Déspuéré / f. déspuérée / pl. déspuérés, despuérées.
Nous avons formé ce néologisme à partir d'un préfixe et d'un radical limpides :

• le préfixe - ou dés- qui signifie privé de (désarmé, désespoir, désargenté, désillusion, dénutrition) ;
• le radical latin puer qui signifie enfant (puériculture, puérile).

La sonorité de ces syllabes est sobre et poignante à la fois. Elle s'inscrit dans le sillage de désespéré tout en se rapprochant d'espoir (-éspuér-), rendant ce néologisme porteur d'une consolation future autant que d'une peine intime.

Terme univoque, il peut être proposé à cocher dans une liste de situations personnelles diverses : veuf, divorcé, retraité, déspuéré.

• Dépuéré / f. dépuérée / pl. dépuérés, depuérées.
C'est une variante du terme précédent. Par la suppression du son S, le choix de la forme dé- plutôt que dés- éloigne le mot de l'idée de désespoir.

Orphelin / f. orpheline / pl. orphelins, orphelines
Nous proposons ici une extension de sens de ce mot désignant déjà un deuil entre ascendants et descendants directs. Être orphelin permettra alors de se situer au centre d'une relation de transmission de la vie affectée par un deuil, qu'il soit ascendant ou descendant.

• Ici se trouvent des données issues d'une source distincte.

(** The events of lines 61-71. *)
Definition setup_events (a : FpArgs LAParams) : list (Event LAParams) :=
  (if debug a then [EvSetLogLevelDebug] else [])
  ++ match imagewriter_of a with
     | Some iw => [EvNewImageWriter iw]
     | None => []
     end
  ++ [EvNewResourceManager (mkRsrcMgr (negb (disable_caching a)))].

(** The arguments of the [get_pages] call of lines 92-97. *)
Definition fp_get_pages_args (inf : Stream) (a : FpArgs LAParams)
  : GetPagesArgs :=
  mkGetPagesArgs inf (page_numbers a) (maxpages a)
    (decoded_password P (password a)) (negb (disable_caching a)) true.

(** Every listed Page object has a rotation between 0 and 359. *)
Definition rotations_in_range (w : World) (ls : list loc) : bool :=
  forallb (fun l => (0 <=? rotate (pages w l)) && (rotate (pages w l) <? 360))
    ls.

(** The Page object the interpreter reads once the delta is applied. *)
Definition rotated (d : Z) (p : Page) : Page :=
  set_rotate p (py_mod (rotate p + d) 360).

(** ** The run of [extract_text], piece by piece *)

(** The device built at lines 124-125 on the sink [o]. *)
Definition text_device (o : SinkId) (cd : string) (la : option LAParams)
  : Device LAParams :=
  TextConverter (mkRsrcMgr (rsrcmgr_caching_default P)) o cd
    (Some match la with
          | None => LAParams_default P
          | Some x => x
          end)
    (converter_imagewriter_default P).

Definition text_interpreter (o : SinkId) (cd : string)
  (la : option LAParams) : Interpreter LAParams :=
  mkInterpreter (mkRsrcMgr (rsrcmgr_caching_default P))
    (text_device o cd la).

(** The call [extract_text_to_fp(fp, sink, output_type='text', codec=cd,
    laparams=LAParams(), maxpages=mp, page_numbers=pn, password=pw)], the
    other parameters at their defaults. *)
Definition text_variant_args (cd : string) (mp : Z)
  (pn : option (list nat)) (pw : string) : FpArgs LAParams :=
  mkFpArgs "text" cd (Some (LAParams_default P)) mp pn pw 1%Q 0 "normal"
    None false false false [].


End Observations.

(** [a] with other Layout Parameters. *)
Definition with_laparams {LAParams} (a : FpArgs LAParams)
  (la : option LAParams) : FpArgs LAParams :=
  mkFpArgs (output_type a) (codec a) la (maxpages a) (page_numbers a)
    (password a) (scale a) (rotation a) (layoutmode a) (output_dir a)
    (strip_control a) (debug a) (disable_caching a) (kwargs a).

(** The defaults of the signature of [extract_text_to_fp]. *)
Definition fp_defaults {LAParams} : FpArgs LAParams :=
  mkFpArgs "text" "utf-8" None 0 None "" 1%Q 0 "normal" None false false
    false [].

(** ** A small platform to run the entry points on

    Layout Parameters are numbers.  The file system holds two documents of
    two pages each: [plain.pdf] (stream 0) and [locked.pdf] (stream 1),
    which is encrypted with the password [secret].  Text devices write the
    contents of a page, the others wrap it in a tag; an XML device writes a
    footer when it is closed. *)
Module Demo.

Definition page_heap (l : loc) : Page :=
  match l with
  | O => mkPage 0 0 "alpha "
  | S O => mkPage 1 270 "beta "
  | S (S n) => mkPage l 0 ""
  end.

Definition document (args : GetPagesArgs) : PageSeq :=
  match gp_fp args with
  | O => Yield 0%nat (Yield 1%nat Stop)
  | _ => if String.eqb (gp_password args) "secret"
         then Yield 0%nat (Yield 1%nat Stop)
         else Fail DecryptionError
  end.

Definition open_file (path : string) : CollabError + Stream :=
  if String.eqb path "plain.pdf" then inr 0%nat
  else if String.eqb path "locked.pdf" then inr 1%nat
  else inl IOError.

Definition device_text (d : Device nat) (p : Page)
  : string * option CollabError :=
  match d with
  | TextConverter _ _ _ _ _ => (contents p, None)
  | _ => (String.append "<" (String.append (contents p) ">"), None)
  end.

Definition device_footer (d : Device nat) : string :=
  match d with
  | XMLConverter _ _ _ _ _ _ => "</pages>"
  | _ => EmptyString
  end.

Definition platform : Platform nat :=
  {| six_PY2 := false;
     six_PY3 := true;
     stdin_encoding := Some "utf-8"%string;
     str_decode := fun s _ => s;
     sys_stdout := 0%nat;
     sys_stdout_buffer := 1%nat;
     fs_open := open_file;
     rsrcmgr_caching_default := true;
     converter_imagewriter_default := None;
     LAParams_default := 0%nat;
     get_pages := document;
     render := device_text;
     close_flush := device_footer |}.

(** The same platform with a Document Source that yields one Page object
    twice. *)
Definition platform_aliased : Platform nat :=
  {| six_PY2 := false;
     six_PY3 := true;
     stdin_encoding := Some "utf-8"%string;
     str_decode := fun s _ => s;
     sys_stdout := 0%nat;
     sys_stdout_buffer := 1%nat;
     fs_open := open_file;
     rsrcmgr_caching_default := true;
     converter_imagewriter_default := None;
     LAParams_default := 0%nat;
     get_pages := fun _ => Yield 0%nat (Yield 0%nat Stop);
     render := device_text;
     close_flush := device_footer |}.

(** Nothing written yet; sinks 0 and 1 are the standard output and its
    buffer, sink 2 is the caller's. *)
Definition world : World :=
  {| pages := page_heap;
     sink_text := fun _ => EmptyString;
     sink_closed := fun _ => false;
     next_sink := 3%nat |}.


(** [extract_text_to_fp(inf, outfp, rotation=90)] *)
Definition args_rot90 : FpArgs nat :=
  mkFpArgs "text" "utf-8" None 0 None "" 1%Q 90 "normal" None false false
    false [].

La sens actuellement orientée vers la perte de qui nous a donné la vie pourrait être rendu bijectif en s'appliquant aussi à la perte de qui avait reçu de nous la vie.

Il est a noter que l'étymologie du mot orphelin est parfaitement compatible avec cette nouvelle acception.

Le seul écueil est l'impossibilité de distinguer de quoi l'on parle quand on se dit "veuve et orpheline". Mais le contexte clarifiera toujours, au besoin par un complément de nom ("orpheline d'un enfant"), précision déjà nécessaire à la plupart des orphelins ("je suis orphelin de père, de mère" ; "jai perdu mes deux parents, me voilà orpheline").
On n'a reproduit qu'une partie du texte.